There was some other stuff, too. Pete buried his father’s body in the ocean beneath the ice and reconciled with Kayla. Navarro learned her Native name: Siqinnaatchiaq, which means, appropriately, the return of the sun after a long darkness. Danvers gained closure with her son’s death while also reconciling with Leah. There were also a few more callbacks to Pizzolatto’s first season: The two detectives interviewing Danvers, “time is a flat circle,” and the Carcosa symbols, but ultimately, the callbacks meant little. I think López used them both to pay homage to Pizzolatto’s very good first season but also as fun red herrings. (I’m not sure that Pizzolatto understands the meaning of “fun.”)

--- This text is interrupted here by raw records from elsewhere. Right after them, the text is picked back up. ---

(** Replacement is in place: the list keeps its length and every
    position either its node or the node of the given peer and track. *)
Lemma replacePeerTrackNodesWithTrack_in_place nodes p t i :
  replacePeerTrackNodesWithTrack nodes p t !! i =
  (fun n => if samePeer n p && sameTrack n t
            then createPeerTrackNode p (Some t) else n) <$> nodes !! i.
Proof. unfold replacePeerTrackNodesWithTrack. apply list_lookup_fmap. Qed.

Lemma replacePeerTrackNodes_in_place nodes p i :
  replacePeerTrackNodes nodes p !! i =
  (fun n => if samePeer n p
            then createPeerTrackNode p (track n) else n) <$> nodes !! i.
Proof. unfold replacePeerTrackNodes. apply list_lookup_fmap. Qed.

Lemma peerTrackNodeExistForPeer_elem nodes p n :
  n ∈ nodes -> samePeer n p = true ->
  peerTrackNodeExistForPeer nodes p = true.
Proof.
  intros Hn Hp. unfold peerTrackNodeExistForPeer.
  apply existsb_exists. exists n. split; [by apply list_elem_of_In | exact Hp].
Qed.

(** With no node of the peer in the list, the updater prepends or keeps. *)
Lemma onJoin_setPeerTrackNodes_absent p t n inset canCreateTile prev :
  peerTrackNodeExistForPeer prev p = false ->
  onJoin_setPeerTrackNodes p t n inset canCreateTile prev =
  if negb (truthy inset) && canCreateTile then n :: prev else prev.
Proof.
  intros Hp. unfold onJoin_setPeerTrackNodes. rewrite Hp.
  destruct t as [t|]; [|reflexivity]. simpl.
  destruct (peerTrackNodeExistForPeerAndTrack prev p t) eqn:Hpt;
    [|reflexivity].
  apply peerTrackNodeExistForPeerAndTrack_peer in Hpt. congruence.
Qed.

Lemma onJoin_setPeerTrackNodes_unique p t inset canCreateTile prev :
  uniquePeerTrack prev ->
  uniquePeerTrack
    (onJoin_setPeerTrackNodes p t (createPeerTrackNode p t) inset
                              canCreateTile prev).
Proof.
  unfold uniquePeerTrack, onJoin_setPeerTrackNodes. intros Hprev.
  destruct (t ≫= _) as [t'|].
  { by rewrite replacePeerTrackNodesWithTrack_keys. }
  destruct (peerTrackNodeExistForPeer prev p) eqn:Hexists.
  { by rewrite replacePeerTrackNodes_keys. }
  destruct (negb (truthy inset) && canCreateTile); [|exact Hprev].
  rewrite fmap_cons. apply NoDup_cons. split; [|exact Hprev].
  by apply peerTrackNodeExistForPeer_false.
Qed.

Lemma onJoin_setPeerTrackNodes_length p t n inset canCreateTile prev :
  length (onJoin_setPeerTrackNodes p t n inset canCreateTile prev) =
  if negb (peerTrackNodeExistForPeer prev p)
     && negb (truthy inset) && canCreateTile
  then S (length prev) else length prev.
Proof.
  unfold onJoin_setPeerTrackNodes.
  destruct (t ≫= _) as [t'|] eqn:Ht.
  { destruct t as [t0|]; [|discriminate]. simpl in Ht.
    destruct (peerTrackNodeExistForPeerAndTrack prev p t0) eqn:Hpt;
      [|discriminate].
    rewrite (peerTrackNodeExistForPeerAndTrack_peer _ _ _ Hpt). simpl.
    unfold replacePeerTrackNodesWithTrack. apply length_fmap. }
  destruct (peerTrackNodeExistForPeer prev p); simpl.
  { unfold replacePeerTrackNodes. apply length_fmap. }
  by destruct (negb (truthy inset) && canCreateTile).
Qed.

Lemma peerTrackNodesAfter_app nodes l1 l2 :
  peerTrackNodesAfter nodes (l1 ++ l2) =
  peerTrackNodesAfter (peerTrackNodesAfter nodes l1) l2.
Proof. apply foldl_app. Qed.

There were still a couple of questions that remained unanswered, intentionally so. Who left Annie’s tongue in the TSALAL station? Maybe Hank. Maybe the Native women. Maybe someone else. And did Navarro walk out into the ocean in the end and die? Is that her ghost that Danvers and Leah visited in a cabin, or did Navarro skip town and now meets Danvers and Leah periodically in a cabin to catch up on old times? The latter seems obvious to me, but others feel strongly that it’s the former. Either interpretation works.

López delivered a strong enough season that she gets vagueness leeway, although you can bet the bros complaining about those open questions would’ve also pitched a fit if López had tied up the ending too nicely. It’s impossible to please everyone — especially toxic male fandoms. All showrunners can do is deliver the best season possible and let the results speak for themselves, and Night Country is an immensely impressive season of television from the first episode to the last.